Anonymous User wrote:I made Urban and IPLJ, and I feel incredibly lucky, but I am at a loss and I have to decide by tomorrow. I know Urban is regarded as the better journal (generally considered second to LR in prestige), and it has a larger alumni base, but I am interested in IP (would have an easier time picking a note topic), and several of my friends will be joining IPLJ. There is also the blog, which is pretty cool. If it were feasible I would definitely do both, but does Fordham even let us? Besides, I know people are waiting and I would not want to take a spot from one of my classmates.
Doing more than one journal is one of the stupidest thing a law student could do. It signals to employers that you have no idea what you're doing and are flailing about desperately trying to look important. I'm not saying you'll get dinged everywhere, but it is NOT good signaling. Journal work consists of horrifically routine editing, usually of only a portion of any given article so you don't even see the substance outside of the 10 pages or whatever that you have to edit. The substantive nature of it is irrelevant, you're reading one sentence at a time and punching numbers into lexis/westlaw or pulling books, not munching tea and biscuits discussing the finer points of the Mediocre Journal of Photocopying and Boring Law with your colleagues.
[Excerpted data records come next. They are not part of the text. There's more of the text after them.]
Lemma wfZMat_row ids b :
  wfZMat ids = true -> b < znrows ids -> length (nth b (zrows ids) []) = zcols ids.
Proof.
  intros Hwf Hb. unfold wfZMat in Hwf. rewrite forallb_forall in Hwf.
  apply Nat.eqb_eq. apply Hwf. now apply nth_In.
Qed.

Lemma local_pair_embedding e ids ids' B T p x x' :
  wfEmbedding e = true -> wfZMat ids = true -> wfZMat ids' = true ->
  ids_in_range (num_embeddings e) ids = true ->
  ids_in_range (num_embeddings e) ids' = true ->
  znrows ids = B -> znrows ids' = B -> zcols ids = T -> zcols ids' = T -> p < T ->
  (forall b, b < B -> nth p (nth b (zrows ids) []) 0%Z = nth p (nth b (zrows ids') []) 0%Z) ->
  Embedding_forward e ids = Ok x -> Embedding_forward e ids' = Ok x' ->
  local_pair p B T (embedding_dim e) x x'.
Proof.
  intros He Hw Hw' Hr Hr' HB HB' HT HT' Hp Hag Hx Hx'.
  destruct (Embedding_forward_shape e ids He Hw Hr) as [x1 [E1 H1]].
  destruct (Embedding_forward_shape e ids' He Hw' Hr') as [x1' [E1' H1']].
  rewrite E1 in Hx. rewrite E1' in Hx'. inversion Hx; inversion Hx'; subst x1 x1'.
  rewrite HB, HT in H1. rewrite HB', HT' in H1'.
  split; [assumption | split; [assumption |]].
  intros b Hb. destruct H1 as [_ [HBx _]]. rewrite HBx in Hb.
  unfold Embedding_forward in E1, E1'. unfold ids_in_range in Hr, Hr'.
  rewrite Hr in E1. rewrite Hr' in E1'. inversion E1; inversion E1'; subst x x'.
  unfold row_at. cbn [t3_items].
  rewrite !(nth_map_lt _ _ b [] []) by (unfold znrows in *; lia).
  rewrite !(nth_map_lt _ _ p [] 0%Z)
    by (rewrite wfZMat_row by (auto; lia); lia).
  now rewrite Hag.
Qed.

Lemma local_pair_positional pe p B L x y x' y' :
  rows_ok (PositionalEncoding.max_len pe) (PositionalEncoding.embed_size pe)
          (PositionalEncoding.pe pe) ->
  L <= PositionalEncoding.max_len pe -> p < L ->
  local_pair p B L (PositionalEncoding.embed_size pe) x y ->
  PositionalEncoding.forward pe x = Ok x' -> PositionalEncoding.forward pe y = Ok y' ->
  local_pair p B L (PositionalEncoding.embed_size pe) x' y'.
Proof.
  intros Hpe HL Hp [Hx [Hy Hag]] Hx' Hy'.
  destruct (PositionalEncoding_forward_shape Hpe Hx HL) as [E1 H1].
  destruct (PositionalEncoding_forward_shape Hpe Hy HL) as [E2 H2].
  rewrite E1 in Hx'. rewrite E2 in Hy'. inversion Hx'; inversion Hy'; subst x' y'.
  split; [assumption | split; [assumption |]].
  intros b Hb. destruct H1 as [_ [HB1 _]]. rewrite HB1 in Hb.
  destruct (has_shape_row Hx Hb Hp) as [Hlx _].
  destruct (has_shape_row Hy Hb Hp) as [Hly _].
  pose proof (has_shape_items Hx) as [_ HBx]. pose proof (has_shape_items Hy) as [_ HBy].
  assert (Hfl : length (firstn L (PositionalEncoding.pe pe)) = L).
  { destruct Hpe as [Hl _]. rewrite length_firstn. lia. }
  unfold row_at. cbn [t3_items].
  rewrite !(nth_map_lt _ _ b [] []) by lia.
  rewrite !nth_add_rows by lia.
  fold (row_at x b p). fold (row_at y b p). rewrite Hag; [reflexivity |].
  destruct Hx as [_ [HB _]]. now rewrite HB.
Qed.

Arguments local_pair_positional [pe p B L x y x' y'] _ _ _ _ _ _.

(** The decoder never mixes target positions: the logits at a target
    position depend on the target sequence only through the token at that
    position. *)
Lemma Transformer_forward_position_local :
  forall (m : Transformer.t) (mode : Mode) (src tgt tgt' : ZMat)
         (src_mask tgt_mask : option ZMat) (B Ls T p : nat) (out out' : T3),
    wfTransformer m = true ->
    wfZMat src = true -> wfZMat tgt = true -> wfZMat tgt' = true ->
    ids_in_range (num_embeddings (Transformer.src_embedding m)) src = true ->
    ids_in_range (num_embeddings (Transformer.tgt_embedding m)) tgt = true ->
    ids_in_range (num_embeddings (Transformer.tgt_embedding m)) tgt' = true ->
    znrows src = B -> znrows tgt = B -> znrows tgt' = B -> 0 < B ->
    zcols src = Ls -> zcols tgt = T -> zcols tgt' = T ->
    Ls <= PositionalEncoding.max_len (Transformer.positional_encoding m) ->
    T <= PositionalEncoding.max_len (Transformer.positional_encoding m) ->
    mask_fits src_mask Ls Ls = true -> mask_fits tgt_mask T Ls = true ->
    p < T ->
    (forall b, b < B ->
       nth p (nth b (zrows tgt) []) 0%Z = nth p (nth b (zrows tgt') []) 0%Z) ->
    Transformer.forward m mode src tgt src_mask tgt_mask = Ok out ->
    Transformer.forward m mode src tgt' src_mask tgt_mask = Ok out' ->
    forall b, b < B -> row_at out b p = row_at out' b p.
Proof.
  intros m mode src tgt tgt' sm tm B Ls T p out out'
         Hm Hsrc Htgt Htgt' Hrs Hrt Hrt' HBs HBt HBt' HB HS HT HT' HSm HTm Hsm Htm Hp Hag
         Hout Hout'.
  destruct (wfTransformer_facts m Hm) as [He1 [He2 [HE2 [HEp [Hpe [Henc [Hdec Hfc]]]]]]].
  cbv zeta in *. set (E := embedding_dim (Transformer.src_embedding m)) in *.
  assert (Hpe' : rows_ok (PositionalEncoding.max_len (Transformer.positional_encoding m))
                         (PositionalEncoding.embed_size (Transformer.positional_encoding m))
                         (PositionalEncoding.pe (Transformer.positional_encoding m))).
  { rewrite HEp. now apply wfItem_iff. }
  unfold Transformer.forward in Hout, Hout'.
  destruct (Embedding_forward_shape _ _ He1 Hsrc Hrs) as [se [Ese Hse]].
  rewrite Ese in Hout, Hout'. cbn [bind] in Hout, Hout'.
  rewrite HBs, HS in Hse. fold E in Hse. rewrite <- HEp in Hse.
  destruct (PositionalEncoding_forward_shape Hpe' Hse HSm) as [Es0 Hs0].
  rewrite Es0 in Hout, Hout'. cbn [bind] in Hout, Hout'.
  destruct (Embedding_forward_shape _ _ He2 Htgt Hrt) as [te [Ete Hte]].
  destruct (Embedding_forward_shape _ _ He2 Htgt' Hrt') as [te' [Ete' Hte']].
  pose proof (@local_pair_embedding _ tgt tgt' B T p te te' He2 Htgt Htgt' Hrt Hrt'
                HBt HBt' HT HT' Hp Hag Ete Ete') as Hlte.
  rewrite Ete in Hout. rewrite Ete' in Hout'. cbn [bind] in Hout, Hout'.
  rewrite HE2, <- HEp in Hlte.
  pose proof Hlte as [Hte1 [Hte2 _]].
  destruct (PositionalEncoding_forward_shape Hpe' Hte1 HTm) as [Et0 Ht0].
  destruct (PositionalEncoding_forward_shape Hpe' Hte2 HTm) as [Et0' Ht0'].
  pose proof (local_pair_positional Hpe' HTm Hp Hlte Et0 Et0') as Hlt0.
  rewrite Et0 in Hout. rewrite Et0' in Hout'. cbn [bind] in Hout, Hout'.
  rewrite HEp in Hs0, Ht0, Ht0', Hlt0, Hout, Hout'.
  destruct (encoder_loop_shape mode HB Hsm (Transformer.encoder_layers m) 0 Henc Hs0)
    as [enc [Eenc Henc']].
  rewrite Eenc in Hout, Hout'. cbn [bind] in Hout, Hout'.
  destruct (decoder_loop_shape mode HB Htm Henc' (Transformer.decoder_layers m)
              (length (Transformer.encoder_layers m)) Hdec Ht0) as [dec [Edec Hdec']].
  destruct (decoder_loop_shape mode HB Htm Henc' (Transformer.decoder_layers m)
              (length (Transformer.encoder_layers m)) Hdec Ht0') as [dec' [Edec' Hdec'']].
  pose proof (decoder_loop_local mode HB Hp Htm Henc' (Transformer.decoder_layers m)
                (length (Transformer.encoder_layers m)) Hdec Hlt0 Edec Edec') as Hld.
  rewrite Edec in Hout. rewrite Edec' in Hout'. cbn [bind] in Hout, Hout'.
  destruct (local_pair_linear Hfc Hp Hld Hout Hout') as [Ho [_ Hagree]].
  intros b Hb. apply Hagree. destruct Ho as [_ [HBo _]]. now rewrite HBo.
Qed.

(** C2. On a well-formed model, token ids within the vocabularies, a
    non-empty batch and sequences no longer than the positional table,
    [forward] succeeds; it embeds and positionally encodes both
    sequences, runs the encoder stack with query = key = value = source,
    runs the decoder stack with the evolving target as query and the
    final encoder output as key and value, and returns the linear
    projection, without activation, of shape
    (batch, target_len, tgt_vocab_size).  The decoder has no attention
    over the target: the logits at a target position are the same for
    every target sequence with the same token at that position. *)
Theorem Transformer_forward_spec :
  forall (m : Transformer.t) (mode : Mode) (src tgt : ZMat)
         (src_mask tgt_mask : option ZMat) (B Ls T : nat),
    wfTransformer m = true ->
    wfZMat src = true -> wfZMat tgt = true ->
    ids_in_range (num_embeddings (Transformer.src_embedding m)) src = true ->
    ids_in_range (num_embeddings (Transformer.tgt_embedding m)) tgt = true ->
    znrows src = B -> znrows tgt = B -> 0 < B ->
    zcols src = Ls -> zcols tgt = T ->
    Ls <= PositionalEncoding.max_len (Transformer.positional_encoding m) ->
    T <= PositionalEncoding.max_len (Transformer.positional_encoding m) ->
    mask_fits src_mask Ls Ls = true -> mask_fits tgt_mask T Ls = true ->
    exists out,
      Transformer.forward m mode src tgt src_mask tgt_mask = Ok out /\
      forward_contract m mode src tgt src_mask tgt_mask out /\
      t3_shape out = (B, T, out_features (Transformer.fc_out m)) /\
      wfT3 out = true /\
      (forall (tgt' : ZMat) (out' : T3) (p : nat),
         wfZMat tgt' = true ->
         ids_in_range (num_embeddings (Transformer.tgt_embedding m)) tgt' = true ->
         znrows tgt' = B -> zcols tgt' = T -> p < T ->
         (forall b, b < B ->
            nth p (nth b (zrows tgt) []) 0%Z = nth p (nth b (zrows tgt') []) 0%Z) ->
         Transformer.forward m mode src tgt' src_mask tgt_mask = Ok out' ->
         forall b, b < B -> row_at out b p = row_at out' b p).
Proof.
  intros m mode src tgt sm tm B Ls T Hm Hsrc Htgt Hrs Hrt HBs HBt HB HS HT HSm HTm Hsm Htm.
  destruct (@Transformer_forward_shape m mode src tgt sm tm B Ls T) as [out [Hout Hs]];
    auto.
  exists out. split; [exact Hout |]. split; [now apply forward_ok_contract |].
  destruct Hs as [Hwf [Hb [Hl Hw]]]. unfold t3_shape. rewrite Hb, Hl, Hw.
  split; [reflexivity | split; [assumption |]].
  intros tgt' out' p Htgt' Hrt' HBt' HT' Hp Hag Hout'.
  eapply Transformer_forward_position_local
    with (src := src) (tgt := tgt) (tgt' := tgt'); eauto.
Qed.

Lemma Transformer_forward_spec_witness :
  exists out,
    Transformer.forward sample_model Eval sample_src sample_tgt None None = Ok out /\
    forward_contract sample_model Eval sample_src sample_tgt None None out /\
    t3_shape out = (1, 3, out_features (Transformer.fc_out sample_model)) /\
    wfT3 out = true /\
    (forall (tgt' : ZMat) (out' : T3) (p : nat),
       wfZMat tgt' = true ->
       ids_in_range (num_embeddings (Transformer.tgt_embedding sample_model)) tgt' = true ->
       znrows tgt' = 1 -> zcols tgt' = 3 -> p < 3 ->
       (forall b, b < 1 ->
          nth p (nth b (zrows sample_tgt) []) 0%Z = nth p (nth b (zrows tgt') []) 0%Z) ->
       Transformer.forward sample_model Eval sample_src tgt' None None = Ok out' ->
       forall b, b < 1 -> row_at out b p = row_at out' b p).
Proof.
  apply (@Transformer_forward_spec sample_model Eval sample_src sample_tgt None None 1 2 3);
    try reflexivity; simpl; lia.
Defined.

(** * Further properties of the code *)

(** ** encode_sentences *)

Lemma pad_row_padded (maxlen pv : Z) (s : list Z) :
  (0 <= maxlen)%Z ->
  pad_row maxlen pv s = padded_row (Z.to_nat maxlen) pv s.
Proof.
  intros Hm. unfold padded_row.
  destruct (Z_lt_le_dec maxlen (Z.of_nat (length s))) as [Hlt | Hle].
  - rewrite pad_row_long by lia.
    replace (Z.to_nat maxlen - length s) with 0 by lia.
    cbn. now rewrite app_nil_r.
  - rewrite pad_row_short by lia.
    rewrite firstn_all2 by lia. reflexivity.
Qed.

Lemma padded_row_length (n : nat) (pv : Z) (s : list Z) :
  length (padded_row n pv s) = n.
Proof.
  unfold padded_row. rewrite length_app, length_firstn, repeat_length. lia.
Qed.

Lemma pad_sequences_rows (seqs : list (list Z)) (maxlen pv : Z) :
  (0 <= maxlen)%Z ->
  pad_sequences seqs maxlen pv = Ok (map (padded_row (Z.to_nat maxlen) pv) seqs).
Proof.
  intros Hm. unfold pad_sequences, np_array.
  rewrite (@same_lengths_const Z (Z.to_nat maxlen)).
  - f_equal. apply map_ext. intros s. now apply pad_row_padded.
  - apply Forall_forall. intros r Hr. apply in_map_iff in Hr.
    destruct Hr as [s [<- _]]. now apply pad_row_length.
Qed.

Lemma padded_row_in_range (V n : nat) (s : list Z) :
  0 < V ->
  forallb (id_in_range V) s = true ->
  forallb (id_in_range V) (padded_row n 0%Z s) = true.
Proof.
  intros HV Hs. unfold padded_row. rewrite forallb_app. apply andb_true_iff. split.
  - apply forallb_forall. intros x Hx.
    rewrite forallb_forall in Hs. apply Hs. now apply In_firstn in Hx.
  - apply forallb_forall. intros x Hx. apply repeat_spec in Hx. subst x.
    unfold id_in_range. apply andb_true_iff. split.
    + reflexivity.
    + apply Z.ltb_lt. lia.
Qed.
Being on a journal is good for editing skills. Being on a journal means you avoid "so why aren't you on a journal?" in an interview. Being on a journal that relates to your desired practice area can give you a very minor talking point, but will hardly be dispositive. Beyond that, it's just not a great experience. Even if you LOVE LOVE LOVE it (and you won't) the correct outlet for journal affection is by playing the politics of your journal and getting on its managing board/editorial board/high command/whatever, not doing more than one.